→ **MATERIAL PROVIDED**
########

(** *** The index built from the file *)

Lemma index_from_sound (rest pre : list RawProduct) (m : list (Q * nat)) :
  (forall k i, Map_get m k = Some i ->
     exists item q, (pre ++ rest) !! i = Some item /\
                    product_id item = Fin q /\ (q == k)%Q) ->
  forall k i, Map_get (index_from (length pre) rest m) k = Some i ->
     exists item q, (pre ++ rest) !! i = Some item /\
                    product_id item = Fin q /\ (q == k)%Q.
Proof.
  revert pre m. induction rest as [|p rest IH]; intros pre m Hm k i; simpl.
  - apply Hm.
  - replace (pre ++ p :: rest) with ((pre ++ [p]) ++ rest)
      by (rewrite <- app_assoc; reflexivity).
    replace (S (length pre)) with (length (pre ++ [p]))
      by (rewrite length_app; simpl; lia).
    apply IH. clear k i. intros k i.
    rewrite <- app_assoc; simpl.
    destruct (product_id p) as [q0| | |] eqn:Ep; try apply Hm.
    rewrite Map_get_set. destruct (Qeq_bool q0 k) eqn:E; [|apply Hm].
    intros [= <-]. exists p, q0. split; [|split; [exact Ep | now apply Qeq_bool_true]].
    apply list_lookup_middle. reflexivity.
Qed.

(** An index found for a product is the index of a record with that id. *)
Lemma build_index_sound (data : list RawProduct) (k : Q) (i : nat) :
  Map_get (build_index data) k = Some i ->
  exists item q, data !! i = Some item /\ product_id item = Fin q /\ (q == k)%Q.
Proof.
  apply (index_from_sound data [] []). intros ? ? [=].
Qed.


(** *** The deduction loop *)



(** *** The vend list *)

Lemma push_units_from (qty pid : Q) (n extra : nat) :
  forall (i : Z) (acc : list Q),
  (Qceiling qty - i = Z.of_nat n)%Z ->
  push_units (n + extra) i qty pid acc = acc ++ repeat pid n.
Proof.
  induction n as [|n IH]; intros i acc Hi; simpl.
  - rewrite app_nil_r. destruct extra as [|extra]; simpl; [reflexivity|].
    replace (Qgt_bool qty (inject_Z i)) with false; [reflexivity|].
    symmetry. apply Qgt_bool_false.
    replace i with (Qceiling qty) by lia. apply Qle_ceiling.
  - replace (Qgt_bool qty (inject_Z i)) with true.
    + rewrite IH by lia. rewrite <- app_assoc. reflexivity.
    + symmetry. apply Qgt_bool_true.
      apply Qle_lt_trans with (inject_Z (Qceiling qty - 1)).
      * rewrite <- Zle_Qle. lia.
      * apply Qceiling_lt.
Qed.

(** The fuel given to the loop is enough: with more of it the loop stops
    by its own test at the same list, [units qty] copies of the product. *)
Lemma push_units_units (qty pid : Q) (extra : nat) (acc : list Q) :
  push_units (units qty + extra) 0 qty pid acc = acc ++ repeat pid (units qty).
Proof.
  unfold units. destruct (Z_lt_le_dec (Qceiling qty) 0) as [Hneg|Hpos].
  - replace (Z.to_nat (Qceiling qty)) with 0%nat by lia. simpl.
    rewrite app_nil_r. destruct extra as [|extra]; simpl; [reflexivity|].
    replace (Qgt_bool qty (inject_Z 0)) with false; [reflexivity|].
    symmetry. apply Qgt_bool_false.
    apply Qle_trans with (inject_Z (Qceiling qty)); [apply Qle_ceiling|].
    rewrite <- Zle_Qle. lia.
  - apply push_units_from. lia.
Qed.

Lemma expand_flat_map (entries : list (Q * Q)) :
  expand entries = flat_map (fun '(p, q) => repeat p (units q)) entries.
Proof.
  unfold expand. rewrite <- (app_nil_l (flat_map _ _)).
  generalize (@nil Q) as acc.
  induction entries as [|[p q] rest IH]; intros acc; simpl.
  - now rewrite app_nil_r.
  - rewrite IH. pose proof (push_units_units q p 0 acc) as H.
    rewrite Nat.add_0_r in H. rewrite H, <- app_assoc. reflexivity.
Qed.


Lemma validate_not_success data ix (entries : list (Q * Q)) checkedOut sent n :
  validate data ix entries <> Some (R200_confirmed checkedOut sent n).
Proof.
  induction entries as [|[pid qty] rest IH]; simpl; [discriminate|].
  destruct (Map_get ix pid); [|discriminate].
  destruct (data !! _); [|discriminate].
  destruct (negb _ || _); [discriminate | exact IH].
Qed.

(** What a final success says about the run. *)
Lemma confirmCheckout_success_inv (w w' : World) checkedOut sent n :
  confirmCheckout w = (R200_confirmed checkedOut sent n, w') ->
  exists data data',
    file w = Some data /\ writable w = true /\
    validate data (build_index data) (cart w) = None /\
    deduct (build_index data) (cart w) data = Some data' /\
    checkedOut = cart w /\ sent = link_open (vmcClient w) /\
    n = length (expand (cart w)) /\
    w' = {| file := Some data'; writable := true; cart := [];
            cachedProducts := None; lastLoaded := 0;
            vmcClient := if sent then LinkOpen else LinkConnecting;
            log := log w ++ confirm_effects sent (expand (cart w)) |}.
Proof.
  rewrite confirmCheckout_run.
  destruct (file w) as [data|]; [|discriminate].
  destruct (validate _ _ _) as [r|] eqn:Hv.
  { intros [= -> _]. exfalso. eapply validate_not_success. exact Hv. }
  destruct (deduct _ _ _) as [data'|] eqn:Hd; [|discriminate].
  destruct (writable w); [|discriminate].
  simpl. intros [= <- <- <- <-]. exists data, data'. repeat split; auto.
Qed.






(** *** The order of clearing and submitting *)

Lemma effects_of_app (w w' : World) (es : list Effect) :
  log w' = log w ++ es -> effects_of w w' = es.
Proof. unfold effects_of. intros ->. apply drop_app_length. Qed.

Lemma confirmCheckout_effects (w : World) :
  effects_of w (snd (confirmCheckout w)) = [EReadFile] /\
    cart (snd (confirmCheckout w)) = cart w \/
  effects_of w (snd (confirmCheckout w)) =
    confirm_effects (link_open (vmcClient w)) (expand (cart w)) /\
    cart (snd (confirmCheckout w)) = [].
Proof.
  rewrite confirmCheckout_run.
  destruct (file w) as [data|]; [|left; split; [now apply effects_of_app|reflexivity]].
  destruct (validate _ _ _); [left; split; [now apply effects_of_app|reflexivity]|].
  destruct (deduct _ _ _); [|left; split; [now apply effects_of_app|reflexivity]].
  destruct (writable w); [|left; split; [now apply effects_of_app|reflexivity]].
  right. split; [now apply effects_of_app|reflexivity].
Qed.

(** C4, as the code has it. A [confirmCheckout] that clears the cart does
    so after the write of the file and before [sendToVMC] is called: no
    submission attempt precedes the clearing, and the list submitted is the
    one built from the cart before it was cleared. A [confirmCheckout] that
    does not clear the cart attempts no submission. *)
Theorem confirmCheckout_clears_before_submitting (w : World) :
  let w' := snd (confirmCheckout w) in
  let es := effects_of w w' in
  (existsb is_clear es = true ->
     cart w' = [] /\
     es = confirm_effects (link_open (vmcClient w)) (expand (cart w)) /\
     occurs_before is_write is_clear es = true /\
     occurs_before is_clear is_submission es = true /\
     occurs_before is_submission is_clear es = false) /\
  (existsb is_clear es = false ->
     cart w' = cart w /\ existsb is_submission es = false).
Proof.
  simpl. destruct (confirmCheckout_effects w) as [[-> Hc]|[-> Hc]].
  - split; [discriminate|]. intros _. split; [exact Hc | reflexivity].
  - split; [|destruct (link_open _); discriminate].
    intros _. split; [exact Hc|]. split; [reflexivity|].
    destruct (link_open _); repeat split.
Qed.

########

→ **WHAT IS NEEDED**
The listing above is to be written out again word for word.

→ **COMPLETED EXERCISE**
(** *** The index built from the file *)

Lemma index_from_sound (rest pre : list RawProduct) (m : list (Q * nat)) :
  (forall k i, Map_get m k = Some i ->
     exists item q, (pre ++ rest) !! i = Some item /\
                    product_id item = Fin q /\ (q == k)%Q) ->
  forall k i, Map_get (index_from (length pre) rest m) k = Some i ->
     exists item q, (pre ++ rest) !! i = Some item /\
                    product_id item = Fin q /\ (q == k)%Q.
Proof.
  revert pre m. induction rest as [|p rest IH]; intros pre m Hm k i; simpl.
  - apply Hm.
  - replace (pre ++ p :: rest) with ((pre ++ [p]) ++ rest)
      by (rewrite <- app_assoc; reflexivity).
    replace (S (length pre)) with (length (pre ++ [p]))
      by (rewrite length_app; simpl; lia).
    apply IH. clear k i. intros k i.
    rewrite <- app_assoc; simpl.
    destruct (product_id p) as [q0| | |] eqn:Ep; try apply Hm.
    rewrite Map_get_set. destruct (Qeq_bool q0 k) eqn:E; [|apply Hm].
    intros [= <-]. exists p, q0. split; [|split; [exact Ep | now apply Qeq_bool_true]].
    apply list_lookup_middle. reflexivity.
Qed.

(** An index found for a product is the index of a record with that id. *)
Lemma build_index_sound (data : list RawProduct) (k : Q) (i : nat) :
  Map_get (build_index data) k = Some i ->
  exists item q, data !! i = Some item /\ product_id item = Fin q /\ (q == k)%Q.
Proof.
  apply (index_from_sound data [] []). intros ? ? [=].
Qed.


(** *** The deduction loop *)



(** *** The vend list *)

Lemma push_units_from (qty pid : Q) (n extra : nat) :
  forall (i : Z) (acc : list Q),
  (Qceiling qty - i = Z.of_nat n)%Z ->
  push_units (n + extra) i qty pid acc = acc ++ repeat pid n.
Proof.
  induction n as [|n IH]; intros i acc Hi; simpl.
  - rewrite app_nil_r. destruct extra as [|extra]; simpl; [reflexivity|].
    replace (Qgt_bool qty (inject_Z i)) with false; [reflexivity|].
    symmetry. apply Qgt_bool_false.
    replace i with (Qceiling qty) by lia. apply Qle_ceiling.
  - replace (Qgt_bool qty (inject_Z i)) with true.
    + rewrite IH by lia. rewrite <- app_assoc. reflexivity.
    + symmetry. apply Qgt_bool_true.
      apply Qle_lt_trans with (inject_Z (Qceiling qty - 1)).
      * rewrite <- Zle_Qle. lia.
      * apply Qceiling_lt.
Qed.

(** The fuel given to the loop is enough: with more of it the loop stops
    by its own test at the same list, [units qty] copies of the product. *)
Lemma push_units_units (qty pid : Q) (extra : nat) (acc : list Q) :
  push_units (units qty + extra) 0 qty pid acc = acc ++ repeat pid (units qty).
Proof.
  unfold units. destruct (Z_lt_le_dec (Qceiling qty) 0) as [Hneg|Hpos].
  - replace (Z.to_nat (Qceiling qty)) with 0%nat by lia. simpl.
    rewrite app_nil_r. destruct extra as [|extra]; simpl; [reflexivity|].
    replace (Qgt_bool qty (inject_Z 0)) with false; [reflexivity|].
    symmetry. apply Qgt_bool_false.
    apply Qle_trans with (inject_Z (Qceiling qty)); [apply Qle_ceiling|].
    rewrite <- Zle_Qle. lia.
  - apply push_units_from. lia.
Qed.

Lemma expand_flat_map (entries : list (Q * Q)) :
  expand entries = flat_map (fun '(p, q) => repeat p (units q)) entries.
Proof.
  unfold expand. rewrite <- (app_nil_l (flat_map _ _)).
  generalize (@nil Q) as acc.
  induction entries as [|[p q] rest IH]; intros acc; simpl.
  - now rewrite app_nil_r.
  - rewrite IH. pose proof (push_units_units q p 0 acc) as H.
    rewrite Nat.add_0_r in H. rewrite H, <- app_assoc. reflexivity.
Qed.


Lemma validate_not_success data ix (entries : list (Q * Q)) checkedOut sent n :
  validate data ix entries <> Some (R200_confirmed checkedOut sent n).
Proof.
  induction entries as [|[pid qty] rest IH]; simpl; [discriminate|].
  destruct (Map_get ix pid); [|discriminate].
  destruct (data !! _); [|discriminate].
  destruct (negb _ || _); [discriminate | exact IH].
Qed.

(** What a final success says about the run. *)
Lemma confirmCheckout_success_inv (w w' : World) checkedOut sent n :
  confirmCheckout w = (R200_confirmed checkedOut sent n, w') ->
  exists data data',
    file w = Some data /\ writable w = true /\
    validate data (build_index data) (cart w) = None /\
    deduct (build_index data) (cart w) data = Some data' /\
    checkedOut = cart w /\ sent = link_open (vmcClient w) /\
    n = length (expand (cart w)) /\
    w' = {| file := Some data'; writable := true; cart := [];
            cachedProducts := None; lastLoaded := 0;
            vmcClient := if sent then LinkOpen else LinkConnecting;
            log := log w ++ confirm_effects sent (expand (cart w)) |}.
Proof.
  rewrite confirmCheckout_run.
  destruct (file w) as [data|]; [|discriminate].
  destruct (validate _ _ _) as [r|] eqn:Hv.
  { intros [= -> _]. exfalso. eapply validate_not_success. exact Hv. }
  destruct (deduct _ _ _) as [data'|] eqn:Hd; [|discriminate].
  destruct (writable w); [|discriminate].
  simpl. intros [= <- <- <- <-]. exists data, data'. repeat split; auto.
Qed.






(** *** The order of clearing and submitting *)

Lemma effects_of_app (w w' : World) (es : list Effect) :
  log w' = log w ++ es -> effects_of w w' = es.
Proof. unfold effects_of. intros ->. apply drop_app_length. Qed.

Lemma confirmCheckout_effects (w : World) :
  effects_of w (snd (confirmCheckout w)) = [EReadFile] /\
    cart (snd (confirmCheckout w)) = cart w \/
  effects_of w (snd (confirmCheckout w)) =
    confirm_effects (link_open (vmcClient w)) (expand (cart w)) /\
    cart (snd (confirmCheckout w)) = [].
Proof.
  rewrite confirmCheckout_run.
  destruct (file w) as [data|]; [|left; split; [now apply effects_of_app|reflexivity]].
  destruct (validate _ _ _); [left; split; [now apply effects_of_app|reflexivity]|].
  destruct (deduct _ _ _); [|left; split; [now apply effects_of_app|reflexivity]].
  destruct (writable w); [|left; split; [now apply effects_of_app|reflexivity]].
  right. split; [now apply effects_of_app|reflexivity].
Qed.

(** C4, as the code has it. A [confirmCheckout] that clears the cart does
    so after the write of the file and before [sendToVMC] is called: no
    submission attempt precedes the clearing, and the list submitted is the
    one built from the cart before it was cleared. A [confirmCheckout] that
    does not clear the cart attempts no submission. *)
Theorem confirmCheckout_clears_before_submitting (w : World) :
  let w' := snd (confirmCheckout w) in
  let es := effects_of w w' in
  (existsb is_clear es = true ->
     cart w' = [] /\
     es = confirm_effects (link_open (vmcClient w)) (expand (cart w)) /\
     occurs_before is_write is_clear es = true /\
     occurs_before is_clear is_submission es = true /\
     occurs_before is_submission is_clear es = false) /\
  (existsb is_clear es = false ->
     cart w' = cart w /\ existsb is_submission es = false).
Proof.
  simpl. destruct (confirmCheckout_effects w) as [[-> Hc]|[-> Hc]].
  - split; [discriminate|]. intros _. split; [exact Hc | reflexivity].
  - split; [|destruct (link_open _); discriminate].
    intros _. split; [exact Hc|]. split; [reflexivity|].
    destruct (link_open _); repeat split.
Qed.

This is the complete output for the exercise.